De même expliquer aux justiciables dans des campagnes d’information et de communication ce qu’est l’aide juridictionnelle ou encore ce que la justice peut faire pour une personne dont l’ex-conjoint refuse de payer la pension alimentaire, c’est aussi favoriser l’accès au droit et donc à la justice (voir, Justice / Portail / La justice de proximité : avec vous, au quotidien). La communication publique ne doit pas être réduite comme on le fait trop souvent à sa fonction « support », elle doit aussi poursuivre des objectifs « stratégiques » au service de l’intérêt général.

Miss K – Il me semble avoir compris au travers de vos campagnes que vous souhaitez rendre attractif les métiers de la justice …

C’est en effet un des autres axes majeurs de notre stratégie de communication. Là encore, les enjeux ne sont pas minces car pour faire fonctionner le service public de la justice il faut des professionnels à tous les échelons. Or, l’attractivité des concours de la fonction publique à tendance à baisser dans tous les secteurs (justice, santé, éducation nationale, métiers du social…). Or, nos besoins sont majeurs que ce soit pour renouveler les nombreux départs à la retraite dans certains métiers ou accompagner les nombreux recrutements annoncés dans d’autres…. C’est la raison pour laquelle nous avons lancé dès 2020 une démarche globale dite de « marque-employeur » pour voir comment la fonction communication pouvait mieux participer aux campagnes de recrutement du ministère et de ses directions. Cette démarche a une autre vertu : celle « d’embarquer » tous les métiers de la justice dans une même « expression publicitaire » : « Soyez au cœur de la justice », pour montrer qu’un surveillant pénitentiaire comme un magistrat ou un éducateur de la PJJ participent à une même œuvre de justice au sein d’un même ministère.

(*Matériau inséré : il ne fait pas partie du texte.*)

(** An event later than [duration_sec + before_sec] has an empty frame range. *)
Lemma window_late_event_empty fps d e b a :
  0 <= fps → 0 <= d → 0 <= b → 0 <= a → d < e - b →
  let w := window_of fps d e b a in
  (end_sec w < start_sec w ∧ (end_f w <= start_f w)%Z).
Proof.
  intros Hfps Hd Hb Ha Hlate w.
  assert (Hs : start_sec w == e - b).
  { simpl. unfold py_max. destruct (Qlt_le_dec 0 (e - b)); [reflexivity | lra]. }
  assert (He : end_sec w == d).
  { simpl. unfold py_min. destruct (Qlt_le_dec (e + a) d); [lra | reflexivity]. }
  split; [lra |].
  assert (Hle : end_sec w * fps <= start_sec w * fps) by nra.
  by apply py_round_mono in Hle.
Qed.

(** ** The frame loop *)

Section ReadLoopFacts.
Context `{world : World}.

Lemma count_writes_app (t1 t2 : list effect) :
  count_writes (t1 ++ t2) = (count_writes t1 + count_writes t2)%Z.
Proof. unfold count_writes. rewrite List.filter_app, length_app. lia. Qed.

Lemma saved_paths_app (t1 t2 : list effect) :
  saved_paths (t1 ++ t2) = saved_paths t1 ++ saved_paths t2.
Proof. apply omap_app. Qed.

Lemma available_le (n : nat) (cap : Capture) : (available n cap <= n)%nat.
Proof.
  revert cap. induction n as [|n IH]; intros cap; simpl; [lia |].
  destruct (cap_read cap) as [[f|] cap']; [specialize (IH cap') |]; lia.
Qed.

Variables (clip_name : string) (frame_name : Z → string).
Variables (end_f : Z) (save_idxs : gset Z).

Lemma saved_indices_cons (idx n : Z) :
  (0 < n)%Z →
  saved_indices save_idxs idx n
  = (if bool_decide (idx ∈ save_idxs) then [idx] else []) ++ saved_indices save_idxs (idx + 1) (n - 1).
Proof.
  intros Hn. unfold saved_indices.
  rewrite (seqZ_cons idx n) by done. simpl.
  replace (Z.succ idx) with (idx + 1)%Z by lia.
  replace (Z.pred n) with (n - 1)%Z by lia.
  by destruct (bool_decide (idx ∈ save_idxs)).
Qed.

Lemma read_loop_spec (n : nat) :
  ∀ idx wrote cap, n = Z.to_nat (end_f - idx) →
  ∃ t wrote' cap',
    read_loop clip_name frame_name end_f save_idxs idx wrote cap = (t, (wrote', cap'))
    ∧ (wrote' - wrote)%Z = Z.of_nat (available n cap)
    ∧ count_writes t = (wrote' - wrote)%Z
    ∧ saved_paths t = frame_name <$> saved_indices save_idxs idx (wrote' - wrote)
    ∧ List.filter is_control t = [].
Proof.
  induction n as [|n IH]; intros idx wrote cap Hn.
  - exists [], wrote, cap. rewrite read_loop_equation_1. simpl.
    destruct (Z_lt_dec idx end_f) as [Hlt|Hge]; [lia |]. simpl.
    replace (wrote - wrote)%Z with 0%Z by lia. done.
  - rewrite read_loop_equation_1. simpl.
    destruct (Z_lt_dec idx end_f) as [Hlt|Hge]; [| lia]. simpl.
    destruct (cap_read cap) as [[frame|] cap1] eqn:Hread; simpl.
    + destruct (IH (idx + 1)%Z (wrote + 1)%Z cap1 ltac:(lia)) as (t & w' & c' & E & Hw & Hc & Hs & Hf).
      rewrite E. eexists _, w', c'. split; [done |].
      assert (Hpos : (0 < w' - wrote)%Z) by lia.
      split; [lia |].
      change (WriterWrite clip_name frame :: ?l) with ([WriterWrite clip_name frame] ++ l).
      split; [| split].
      * rewrite !count_writes_app, Hc.
        destruct (bool_decide (idx ∈ save_idxs)); unfold count_writes; simpl; lia.
      * rewrite (saved_indices_cons idx (w' - wrote)) by done.
        replace (w' - wrote - 1)%Z with (w' - (wrote + 1))%Z by lia.
        rewrite fmap_app, <- Hs, !saved_paths_app.
        by destruct (bool_decide (idx ∈ save_idxs)).
      * rewrite !List.filter_app, Hf.
        by destruct (bool_decide (idx ∈ save_idxs)).
    + exists [], wrote, cap1. replace (wrote - wrote)%Z with 0%Z by lia. done.
Qed.

End ReadLoopFacts.

(** ** [write_clip_and_frames] *)

Section WriterFacts.
Context `{world : World}.

(** The three outcomes of a job: skipped for an empty frame range, abandoned
    because the writer did not open, or run through the frame loop. *)
Lemma write_clip_and_frames_outcome (cap : Capture) (fps duration_sec : Q) (w h : Z)
    (center_sec before_sec after_sec : Q) (tag clips_dir frames_dir : string) :
  let win := window_of fps duration_sec center_sec before_sec after_sec in
  let clip := path_join clips_dir (clip_file_name tag win) in
  let budget := Z.to_nat (end_f win - start_f win) in
  let run := Batch.write_clip_and_frames cap fps duration_sec w h center_sec
               before_sec after_sec tag clips_dir frames_dir in
  ((end_f win <= start_f win)%Z ∧ run = ([Print (SkippingNoRange tag)], Ok cap))
  ∨ ((start_f win < end_f win)%Z ∧ writer_isOpened clip = false
     ∧ run = ([Print (CannotOpenWriter clip)], Ok cap))
  ∨ ((start_f win < end_f win)%Z ∧ writer_isOpened clip = true
     ∧ ∃ t cap',
         let wrote := Z.of_nat (available budget (seek_frame cap (start_f win))) in
         run = ([WriterOpen clip] ++ t
                ++ [WriterRelease clip; Print (WroteFrames tag wrote (clip_file_name tag win))],
                Ok cap')
         ∧ count_writes t = wrote
         ∧ List.filter is_control t = []
         ∧ saved_paths t
           = (λ idx, path_join frames_dir (frame_file_name tag fps idx))
             <$> saved_indices (save_idxs_nominal fps win before_sec after_sec)
                   (start_f win) wrote).
Proof.
  intros win clip budget run. unfold run, Batch.write_clip_and_frames.
  fold win. fold clip.
  destruct (Z.leb_spec (end_f win) (start_f win)) as [Hle|Hlt].
  { left. done. }
  right. destruct (writer_isOpened clip) eqn:Hopen.
  2: { left. done. }
  right. split; [done |]. split; [done |]. cbn [negb].
  destruct (read_loop_spec clip (λ idx, path_join frames_dir (frame_file_name tag fps idx))
              (end_f win) (save_idxs_nominal fps win before_sec after_sec) budget
              (start_f win) 0%Z (seek_frame cap (start_f win)) eq_refl)
    as (t & wrote' & cap' & E & Hw & Hc & Hs & Hf).
  rewrite E. simpl. exists t, cap'.
  replace (wrote' - 0)%Z with wrote' in * by lia. subst wrote'.
  split; [reflexivity |]. split; [exact Hc |]. split; [exact Hf | exact Hs].
Qed.

End WriterFacts.

Section WriterClaims.
Context `{world : World}.

(** C8.  A job always returns; the frames it appends to the clip number at
    most [end_f - start_f].  When the frame range is not empty and the
    writer opens, the job ends by reporting a count, and that count is the
    number of frames actually appended, which is the number of reads that
    succeeded before the first failing one (all of them when none fails). *)
Theorem wrote_count_bounded (cap : Capture) (fps duration_sec : Q) (w h : Z)
    (center_sec before_sec after_sec : Q) (tag clips_dir frames_dir : string) :
  let win := window_of fps duration_sec center_sec before_sec after_sec in
  ∃ t cap',
    Batch.write_clip_and_frames cap fps duration_sec w h center_sec
      before_sec after_sec tag clips_dir frames_dir = (t, Ok cap')
    ∧ (count_writes t <= Z.max 0 (end_f win - start_f win))%Z
    ∧ ((start_f win < end_f win)%Z →
       writer_isOpened (path_join clips_dir (clip_file_name tag win)) = true →
       (∃ t', t = t' ++ [Print (WroteFrames tag (count_writes t) (clip_file_name tag win))])
       ∧ count_writes t
         = Z.of_nat (available (Z.to_nat (end_f win - start_f win))
                       (seek_frame cap (start_f win))))
    ∧ ∀ tag' wrote clip',
        In (Print (WroteFrames tag' wrote clip')) t →
        wrote = count_writes t
        ∧ wrote = Z.of_nat (available (Z.to_nat (end_f win - start_f win))
                              (seek_frame cap (start_f win)))
        ∧ (wrote <= end_f win - start_f win)%Z.
Proof.
  intros win.
  destruct (write_clip_and_frames_outcome cap fps duration_sec w h center_sec
              before_sec after_sec tag clips_dir frames_dir)
    as [[Hle ->]|[(Hlt & Hopen & ->)|(Hlt & Hopen & t & cap' & -> & Hc & Hf & Hs)]];
    fold win in Hle || fold win in Hlt.
  - exists [Print (SkippingNoRange tag)], cap. split; [done |].
    split; [unfold count_writes; simpl; lia |].
    split; [lia |].
    intros ??? [[=]|[]].
  - eexists _, cap. split; [done |].
    split; [unfold count_writes; simpl; lia |].
    split; [fold win in Hopen; congruence |].
    intros ??? [[=]|[]].
  - eexists _, cap'. split; [done |].
    pose proof (available_le (Z.to_nat (end_f win - start_f win))
                  (seek_frame cap (start_f win))) as Hav.
    assert (Hcount : count_writes
              ([WriterOpen (path_join clips_dir (clip_file_name tag win))] ++ t ++
               [WriterRelease (path_join clips_dir (clip_file_name tag win));
                Print (WroteFrames tag
                  (Z.of_nat (available (Z.to_nat (end_f win - start_f win))
                               (seek_frame cap (start_f win))))
                  (clip_file_name tag win))])
            = count_writes t).
    { rewrite !count_writes_app. unfold count_writes at 1 3. simpl. lia. }
    fold win. rewrite Hcount. fold win in Hc. rewrite Hc. split; [lia |].
    split.
    { intros _ _. split; [| done].
      exists ([WriterOpen (path_join clips_dir (clip_file_name tag win))] ++ t
              ++ [WriterRelease (path_join clips_dir (clip_file_name tag win))]).
      by rewrite <- !app_assoc. }
    intros tag' wrote clip' Hin.
    apply in_app_or in Hin as [[[=]|[]]|Hin].
    apply in_app_or in Hin as [Hin|Hin].
    + exfalso.
      assert (Hctl : In (Print (WroteFrames tag' wrote clip')) (List.filter is_control t))
        by (by apply filter_In).
      by rewrite Hf in Hctl.
    + destruct Hin as [[=]|[[= <- <- <-]|[]]]. split; [done |]. split; [done |].
      change (Z.of_nat (available (Z.to_nat (end_f win - start_f win))
                          (seek_frame cap (start_f win))) <= end_f win - start_f win)%Z.
      lia.
Qed.
(** Skipping a job with an empty frame range: one message, no other effect,
    no exception, in the flat and in the labelled script. *)
Lemma empty_range_is_skipped (cap : Capture) (fps duration_sec : Q) (w h : Z)
    (center_sec before_sec after_sec : Q) (tag clips_dir frames_dir event_name : string) :
  let win := window_of fps duration_sec center_sec before_sec after_sec in
  (end_f win <= start_f win)%Z →
  Batch.write_clip_and_frames cap fps duration_sec w h center_sec
    before_sec after_sec tag clips_dir frames_dir
  = ([Print (SkippingNoRange tag)], Ok cap)
  ∧ Labelled.write_clip_and_frames clips_dir frames_dir cap fps duration_sec w h center_sec
      before_sec after_sec tag event_name
    = ([Mkdir (path_join clips_dir (Labelled.sanitize_event_name (Some event_name)));
        Mkdir (path_join frames_dir (Labelled.sanitize_event_name (Some event_name)));
        Print (SkippingNoRange
                 (Labelled.sanitize_event_name (Some event_name) +:+ "@" +:+ tag))],
       Ok cap).
Proof.
  intros win Hle. unfold Batch.write_clip_and_frames, Labelled.write_clip_and_frames.
  fold win. apply Z.leb_le in Hle. rewrite Hle. done.
Qed.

Cette démarche – alors novatrice au sein du ministère de la justice – a reçu de nombreux prix de communication (Prix Effie, Top Com et Grands Prix Stratégies), entre autre grâce à sa capacité à « parler vrai ». Car c’est une autre de mes convictions de communicant public : nous devons développer des communications sincères et réfutables pour être crédibles et donc, audibles. Par exemple, les campagnes visant à favoriser le recrutement de surveillants pénitentiaires ou d’éducateurs de la protection judiciaire de la jeunesse (PJJ) ne méconnaissent pas les difficultés du métier. Oui il y a de la violence dans les établissements pénitentiaires, mais le métier c’est aussi d’accompagner dans ce contexte les détenus et de travailler à leur réinsertion. Idem pour le travail avec les jeunes placés sous-main de justice. Donc, notre communication ne doit pas tenter de repeindre en rose ce qui ne l’est pas mais de donner à voir ce qu’il y a de positif et d’attractif pour des métiers qui ont profondément du sens (voir, Justice / Portail / Soyez au cœur de la Justice).

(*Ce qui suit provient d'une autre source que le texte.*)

Lemma finishing_trace_Forall (P : event fs -> Prop) (E : env) (dec : module)
    (nn_onnx_encoder nn_onnx_decoder : string) (batch_size time_steps : Z)
    (feat : yaml) (s : fs) :
  (forall s', Forall P (trace (create_export_directory nn_onnx_encoder s'))) ->
  (forall s', Forall P (trace (create_export_directory nn_onnx_decoder s'))) ->
  (forall s', Forall P (trace (exporting E dec nn_onnx_encoder nn_onnx_decoder
                                 batch_size time_steps feat s'))) ->
  Forall P (trace (finishing E dec nn_onnx_encoder nn_onnx_decoder batch_size
                     time_steps feat s)).
Proof.
  intros H1 H2 H3.
  destruct (finishing_unfold E dec nn_onnx_encoder nn_onnx_decoder batch_size
              time_steps feat s)
    as [(e & s4 & mk1 & Hc1 & ->) |
        (s4 & mk1 & Hc1 &
         [(e & s5 & mk2 & Hc2 & ->) | (s5 & mk2 & Hc2 & ->)])];
    specialize (H1 s); rewrite Hc1 in H1; try (specialize (H2 s4); rewrite Hc2 in H2);
    unfold trace in *; simpl in *.
  - exact H1.
  - apply Forall_app. now split.
  - repeat (apply Forall_app; split); try assumption. apply H3.
Qed.

Lemma create_export_directory_makedirs (nn_onnx : string) (s : fs) :
  Forall (fun ev => ev = Makedirs (os_path_split nn_onnx).1
                    /\ (os_path_split nn_onnx).1 <> "")
    (trace (create_export_directory nn_onnx s)).
Proof.
  destruct (create_export_directory_calls nn_onnx s)
    as [[-> _] | (Hbase & _ & [(s' & _ & ->) | (e & _ & ->)])];
    unfold trace; simpl; repeat constructor; assumption.
Qed.

(** Weakening of the property of the calls of a stage. *)
Ltac stage_events Hstage :=
  eapply Forall_impl; [apply Hstage|]; simpl;
  let ev := fresh "ev" in intros ev; destruct ev; simpl;
  try discriminate; try tauto; try (intros; congruence).

Lemma initializing_decoder_events (E : env) (jmd dp feat : yaml) (decoder_type : string)
    (s : fs) :
  Forall (fun ev => exists m kwargs, ev = Construct m kwargs /\ is_decoder m = true)
    (trace (initializing_decoder E jmd dp feat decoder_type s)).
Proof.
  apply Forall_forall. intros ev Hin.
  destruct (initializing_decoder_calls E jmd dp feat decoder_type s) as (Hc & _ & Hk & _).
  destruct (Hc ev Hin) as (m' & kwargs & ->).
  exists m', kwargs. split; [reflexivity|].
  destruct (Hk _ _ Hin) as [(-> & _) | (-> & _)]; reflexivity.
Qed.

Lemma exporting_events (E : env) (dec : module)
    (nn_onnx_encoder nn_onnx_decoder : string) (batch_size time_steps : Z)
    (feat : yaml) (s : fs) :
  Forall (fun ev => export_stage_event ev = true)
    (trace (exporting E dec nn_onnx_encoder nn_onnx_decoder batch_size time_steps feat s)).
Proof. apply exporting_stage. Qed.

Lemma loading_checkpoints_events (E : env) (pre_v09_model : bool)
    (nn_encoder nn_decoder : string) (dec : module) (s : fs) :
  Forall (fun ev => checkpoint_stage_event ev = true)
    (trace (loading_checkpoints E pre_v09_model nn_encoder nn_decoder dec s)).
Proof. apply loading_checkpoints_calls. Qed.

Lemma before_decoder_events (E : env) (config_file : string) (s : fs) :
  Forall (fun ev => encoder_setup_event ev = true) (trace (before_decoder E config_file s)).
Proof. apply before_decoder_run. Qed.

(** X1.  Which checkpoint call is made on which file.  [torch.load] and
    [load_state_dict] are only called when [pre_v09_model] is set, on the
    encoder checkpoint and on the conversion of what [torch.load] returned;
    [restore_from] is called on the encoder (with the encoder checkpoint)
    only when [pre_v09_model] is not set, and otherwise only on the decoder,
    with the decoder checkpoint: the decoder's weights are never
    converted. *)
Theorem main_checkpoint_calls (E : env)
    (config_file nn_encoder nn_decoder nn_onnx_encoder nn_onnx_decoder : string)
    (pre_v09_model : bool) (batch_size time_steps : Z) (decoder_type : string) (s : fs) :
  let run := main E config_file nn_encoder nn_decoder nn_onnx_encoder nn_onnx_decoder
               pre_v09_model batch_size time_steps decoder_type s in
  (forall path, TorchLoad path ∈ trace run ->
     pre_v09_model = true /\ path = nn_encoder) /\
  (forall new_ckpt, LoadStateDict new_ckpt ∈ trace run ->
     pre_v09_model = true /\
     exists ckpt, torch_load E nn_encoder = Ok ckpt /\ new_ckpt = convert ckpt) /\
  (forall m path, RestoreFrom m path ∈ trace run ->
     (m = Encoder /\ path = nn_encoder /\ pre_v09_model = false) \/
     (is_decoder m = true /\ path = nn_decoder)).
Proof.
  intros run.
  set (P := fun ev : event fs =>
    match ev with
    | TorchLoad path => pre_v09_model = true /\ path = nn_encoder
    | LoadStateDict new_ckpt =>
        pre_v09_model = true /\
        exists ckpt, torch_load E nn_encoder = Ok ckpt /\ new_ckpt = convert ckpt
    | RestoreFrom m path =>
        (m = Encoder /\ path = nn_encoder /\ pre_v09_model = false) \/
        (is_decoder m = true /\ path = nn_decoder)
    | _ => True
    end).
  assert (HP : Forall P (trace run)).
  { apply main_trace_Forall.
    - stage_events before_decoder_events.
    - intros jmd dp feat _.
      eapply Forall_impl; [apply initializing_decoder_events|].
      intros ev (m & kwargs & -> & _). exact I.
    - intros jmd dp feat dec _ Hdec.
      destruct (initializing_decoder_run E jmd dp feat decoder_type s)
        as (_ & _ & Hisdec & _).
      specialize (Hisdec _ Hdec).
      destruct (loading_checkpoints_calls E pre_v09_model nn_encoder nn_decoder dec s)
        as (_ & Hload & Hstate & Hrestore & _).
      apply Forall_forall. intros [] Hin; simpl; auto.
      destruct (Hrestore _ _ Hin) as [?|[-> ->]]; auto.
    - intros jmd dp feat dec _ _ _. apply finishing_trace_Forall; intros s'.
      + eapply Forall_impl; [apply create_export_directory_makedirs|].
        now intros ev [-> _].
      + eapply Forall_impl; [apply create_export_directory_makedirs|].
        now intros ev [-> _].
      + stage_events exporting_events. }
  rewrite Forall_forall in HP.
  repeat split.
  - now apply (HP (TorchLoad path)).
  - now apply (HP (TorchLoad path)).
  - now apply (HP (LoadStateDict new_ckpt)).
  - now apply (HP (LoadStateDict new_ckpt)).
  - intros m path Hin. now apply (HP (RestoreFrom m path)).
Qed.

(** ** The calls of a run that returns *)

Lemma before_decoder_success (E : env) (config_file : string) (s : fs)
    (jmd dp feat : yaml) :
  outcome (before_decoder E config_file s) = Ok (jmd, dp, feat) ->
  exists kwargs,
    encoder_kwargs_of jmd = Ok kwargs /\
    construct E Encoder kwargs = Ok tt /\
    trace (before_decoder E config_file s)
    = [LoggingInfo "Loading config file..."; OpenConfig config_file;
       LoggingInfo "Determining model shape...";
       LoggingInfoFormat "  Num encoder input features: {}" (YInt 64);
       LoggingInfoFormat "  Num decoder input features: {}" feat;
       NeuralModuleFactory; LoggingInfo "Initializing models...";
       Construct Encoder kwargs].
Proof.
  unfold before_decoder, loading_config_file, determining_model_shape,
    initializing_encoder.
  run_block; try discriminate.
  intros [= <- <- <-]. eexists. unfold encoder_kwargs_of, mbind, result_bind.
  repeat match goal with Heq : ?x = Ok _ |- context [?x] => rewrite Heq end.
  repeat match goal with u : unit |- _ => destruct u end.
  repeat split; assumption.
Qed.

Lemma loading_checkpoints_success (E : env) (pre_v09_model : bool)
    (nn_encoder nn_decoder : string) (dec : module) (s : fs) :
  outcome (loading_checkpoints E pre_v09_model nn_encoder nn_decoder dec s) = Ok tt ->
  exists loads,
    trace (loading_checkpoints E pre_v09_model nn_encoder nn_decoder dec s)
    = LoggingInfo "Loading checkpoints..." :: loads ++ [RestoreFrom dec nn_decoder] /\
    (pre_v09_model = true ->
     exists ckpt, torch_load E nn_encoder = Ok ckpt /\
       loads = [LoggingInfo "  Converting pre v0.9 checkpoint..."; TorchLoad nn_encoder;
                LoadStateDict (convert ckpt)]) /\
    (pre_v09_model = false -> loads = [RestoreFrom Encoder nn_encoder]).
Proof.
  unfold loading_checkpoints. destruct pre_v09_model; run_block; try discriminate;
    intros _.
  - eexists [_; _; _]. split; [reflexivity|]. split; [eauto | discriminate].
  - eexists [_]. split; [reflexivity|]. split; [discriminate | reflexivity].
Qed.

Quelles sont vos actualités ?

La délégation à la communication a été fortement mobilisée par les Etats généraux de la Justice depuis un an, pour lesquels nous avons notamment organisé de nombreux débats en régions avec le ministre. Aujourd’hui, le rapport du Comité Sauvé issu des travaux de ces États généraux a été remis au président de la République, il y a des concertations qui ont eu lieu au mois de juillet et qui se poursuivront en septembre. Nous serons mobilisés pour faire connaitre la nouvelle feuille de route… mais aussi pour en assurer partiellement la mise en œuvre. Car à l’évidence, une meilleure connaissance de la justice de la part des élèves, des étudiants, des citoyens et des justiciables fera également partie des attendus.

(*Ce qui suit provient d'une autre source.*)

Lemma well_keyed_call (c : StoreCall) (w : World) :
  well_keyed w -> well_keyed (call c w).
Proof.
  intros Hc. destruct c; simpl.
  - exact Hc.
  - exact Hc.
  - apply well_keyed_create; exact Hc.
  - apply well_keyed_save; exact Hc.
  - apply well_keyed_fetch; exact Hc.
  - apply well_keyed_delete; exact Hc.
Qed.

Lemma absent_id_stays_absent (calls : list StoreCall) :
  forall (w : World) (rows : list Row.t) (i : Z),
    well_keyed w -> relation w = Some rows ->
    i < id_seq w -> ~ In i (map Row.id rows) ->
    exists rows',
      relation (history calls w) = Some rows' /\ ~ In i (map Row.id rows').
Proof.
  unfold history.
  induction calls as [|c calls IH]; intros w rows i Hc Hrel Hlt Habsent; simpl.
  - exists rows. auto.
  - destruct (call_effect c w rows Hc Hrel) as [rows1 (R1 & R2 & R3 & _)].
    apply (IH (call c w) rows1 i).
    + apply well_keyed_call. exact Hc.
    + exact R1.
    + lia.
    + intros Hin. apply in_map_iff in Hin. destruct Hin as [r [E Hr]].
      destruct (R3 r Hr) as [Hold|Hnew].
      * apply Habsent. apply in_map_iff. exists r. auto.
      * lia.
Qed.

(** X4.  An id is never handed out twice: once a stored row has been deleted,
    no later sequence of store calls (saves, deletes, fetches, table
    creation accepted or refused, the backend going down and up) brings a row
    with that id back. *)
Theorem deleted_id_never_returns
  (w : World) (rows : list Row.t) (i : Z) (calls : list StoreCall) :
  consistent w ->
  backend_up w = true ->
  relation w = Some rows ->
  In i (map Row.id rows) ->
  let after := history calls (exec (DataHandler.delete_session i) w) in
  exists rows', relation after = Some rows' /\ ~ In i (map Row.id rows').
Proof.
  intros Hc Hup Hrel Hin after. unfold after.
  destruct (consistent_rows w rows Hc Hrel) as (_ & _ & Hlt).
  apply (absent_id_stays_absent calls _ (without_id i rows) i).
  - apply well_keyed_delete, consistent_well_keyed. exact Hc.
  - unfold exec. rewrite (delete_found i w rows Hup Hrel Hin). reflexivity.
  - unfold exec. rewrite (delete_found i w rows Hup Hrel Hin). simpl.
    apply in_map_iff in Hin. destruct Hin as [r [<- Hr]].
    rewrite Forall_forall in Hlt. apply Hlt. exact Hr.
  - apply without_id_twice.
Qed.

Lemma deleted_id_never_returns_witness :
  exists rows',
    relation
      (history
         [Save (sample_session (jan_2024 2) "Match" None 4);
          Environment true 12;
          Save (sample_session (jan_2024 9) "Club Training" None 2)]
         (exec (DataHandler.delete_session 2)
            (set_env true 9 (save_each three_matches fresh_store))))
    = Some rows'
    /\ ~ In 2 (map Row.id rows').
Proof.
  refine (deleted_id_never_returns
            (set_env true 9 (save_each three_matches fresh_store))
            [match_row 1 (jan_2024 1) 3 1; match_row 2 (jan_2024 2) 4 2;
             match_row 3 (jan_2024 3) 5 3] 2
            [Save (sample_session (jan_2024 2) "Match" None 4);
             Environment true 12;
             Save (sample_session (jan_2024 9) "Club Training" None 2)]
            _ _ _ _).
  - split; [reflexivity|]. simpl.
    repeat split; repeat constructor; simpl; intuition (try discriminate; try lia).
  - reflexivity.
  - reflexivity.
  - simpl. auto.
Defined.

Lemma rows_stay_without_delete (calls : list StoreCall) :
  forall (w : World) (rows : list Row.t),
    well_keyed w -> relation w = Some rows ->
    Forall (fun c => ~ is_delete c) calls ->
    exists added, relation (history calls w) = Some (rows ++ added).
Proof.
  unfold history.
  induction calls as [|c calls IH]; intros w rows Hc Hrel Hnd; simpl.
  - exists []. rewrite app_nil_r. exact Hrel.
  - inversion Hnd as [|? ? Hc0 Hrest]; subst.
    destruct (call_effect c w rows Hc Hrel) as [rows1 (R1 & _ & _ & R4)].
    assert (Happ : exists added, rows1 = rows ++ added).
    { destruct c; try exact R4. exfalso. apply Hc0. exact I. }
    destruct Happ as [added1 ->].
    destruct (IH (call c w) (rows ++ added1) (well_keyed_call c w Hc) R1 Hrest)
      as [added2 E].
    exists (added1 ++ added2). rewrite E, app_assoc. reflexivity.
Qed.

(** X5.  Only [delete_session] removes or changes a stored row: across any
    sequence of saves, fetches, table creations and backend outages, the rows
    stored at the start are still stored afterwards, unchanged and in the same
    order, ahead of whatever was added. *)
Theorem only_delete_removes_rows
  (w : World) (rows : list Row.t) (calls : list StoreCall) :
  consistent w ->
  relation w = Some rows ->
  Forall (fun c => ~ is_delete c) calls ->
  exists added,
    relation (history calls w) = Some (rows ++ added)
    /\ forall r, In r rows -> In r (rows ++ added).
Proof.
  intros Hc Hrel Hnd.
  destruct (rows_stay_without_delete calls w rows (consistent_well_keyed w Hc) Hrel Hnd)
    as [added E].
  exists added. split; [exact E|]. intros r Hr. apply in_or_app. left. exact Hr.
Qed.

Lemma only_delete_removes_rows_witness :
  exists added,
    relation
      (history
         [Save (sample_session (jan_2024 2) "Match" None 1);
          Environment false 10; FetchAll; CreateTable; Environment true 11;
          Save (sample_session (jan_2024 8) "Home Training" None 4)]
         (set_env true 9 (save_each three_matches fresh_store)))
    = Some ([match_row 1 (jan_2024 1) 3 1; match_row 2 (jan_2024 2) 4 2;
             match_row 3 (jan_2024 3) 5 3] ++ added)
    /\ forall r,
         In r [match_row 1 (jan_2024 1) 3 1; match_row 2 (jan_2024 2) 4 2;
               match_row 3 (jan_2024 3) 5 3] ->
         In r ([match_row 1 (jan_2024 1) 3 1; match_row 2 (jan_2024 2) 4 2;
                match_row 3 (jan_2024 3) 5 3] ++ added).
Proof.
  refine (only_delete_removes_rows
            (set_env true 9 (save_each three_matches fresh_store))
            [match_row 1 (jan_2024 1) 3 1; match_row 2 (jan_2024 2) 4 2;
             match_row 3 (jan_2024 3) 5 3]
            [Save (sample_session (jan_2024 2) "Match" None 1);
             Environment false 10; FetchAll; CreateTable; Environment true 11;
             Save (sample_session (jan_2024 8) "Home Training" None 4)]
            _ _ _).
  - split; [reflexivity|]. simpl.
    repeat split; repeat constructor; simpl; intuition (try discriminate; try lia).
  - reflexivity.
  - repeat constructor; simpl; auto.
Defined.

Lemma call_keeps_missing_relation (c : StoreCall) (w : World) :
  relation w = None -> ~ is_create c -> relation (call c w) = None.
Proof.
  intros Hrel Hc. destruct c as [up clock|e| |s| |i]; simpl.
  - exact Hrel.
  - exact Hrel.
  - exfalso. apply Hc. exact I.
  - destruct (relation_after_save s w) as [E|[rows [E _]]]; congruence.
  - rewrite relation_after_fetch. exact Hrel.
  - destruct (relation_after_delete i w) as [E|[rows [E _]]]; congruence.
Qed.

Lemma call_keeps_existing_relation (c : StoreCall) (w : World) :
  relation w <> None -> relation (call c w) <> None.
Proof.
  intros Hrel. destruct c as [up clock|e| |s| |i]; simpl.
  - exact Hrel.
  - exact Hrel.
  - destruct (relation_after_create w) as [E|E]; rewrite E; [exact Hrel | discriminate].
  - destruct (relation_after_save s w) as [E|[rows [_ E]]]; rewrite E;
      [exact Hrel | discriminate].
  - rewrite relation_after_fetch. exact Hrel.
  - destruct (relation_after_delete i w) as [E|[rows [_ E]]]; rewrite E;
      [exact Hrel | discriminate].
Qed.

Donc, la Dicom travaillera sans doute dans les mois et années à venir autour de deux axes : le premier, que tout le monde attend de la fonction communication : valoriser nos avancées, nos feuilles de route. Le second, pour lequel vous l’aurez compris, je milite beaucoup : participer de manière stratégique à la réussite des politiques publiques. A ce titre, nous lançons dès ce mois de septembre, une nouvelle campagne (« Besoin de la justice ? ») de promotion du « 30 39 » pour mieux faire connaitre ce nouveau numéro qui permet à chacun d’entre nous de bénéficier d’une première orientation dans le système judiciaire près de chez soi. Là encore, si les gens ne savent pas que le 30 39, numéro unique de l’accès au droit, gratuit et accessible aux personnes sourdes ou malentendantes, existe, ils ne prendront pas leur téléphone. À la Dicom, ce type d’action de communication nous rend particulièrement fiers de notre métier !

Vous appréciez la littérature, source de détente. Souhaitez-vous partager avec les lecteurs des références ?

Je tente de saisir toutes les occasions pour attraper un bon bouquin.

J’ai été il y a longtemps un lecteur addictif de Georges PEREC, j’ai découvert beaucoup plus tardivement certains classiques profitant des études littéraires de ma fille (« Madame Bovary », « Le Rouge et le Noir »…) et mes toutes dernières lectures montrent mon éclectisme : « Les années » de Annie ERNAUX, « L’élégance des Veuves » d’ALICE FERNEY et j’ai entamé il y a quelques jours « V13 » d’Emmanuel CARRÈRE. Mais pouvait-il en être autrement ?! (sourire)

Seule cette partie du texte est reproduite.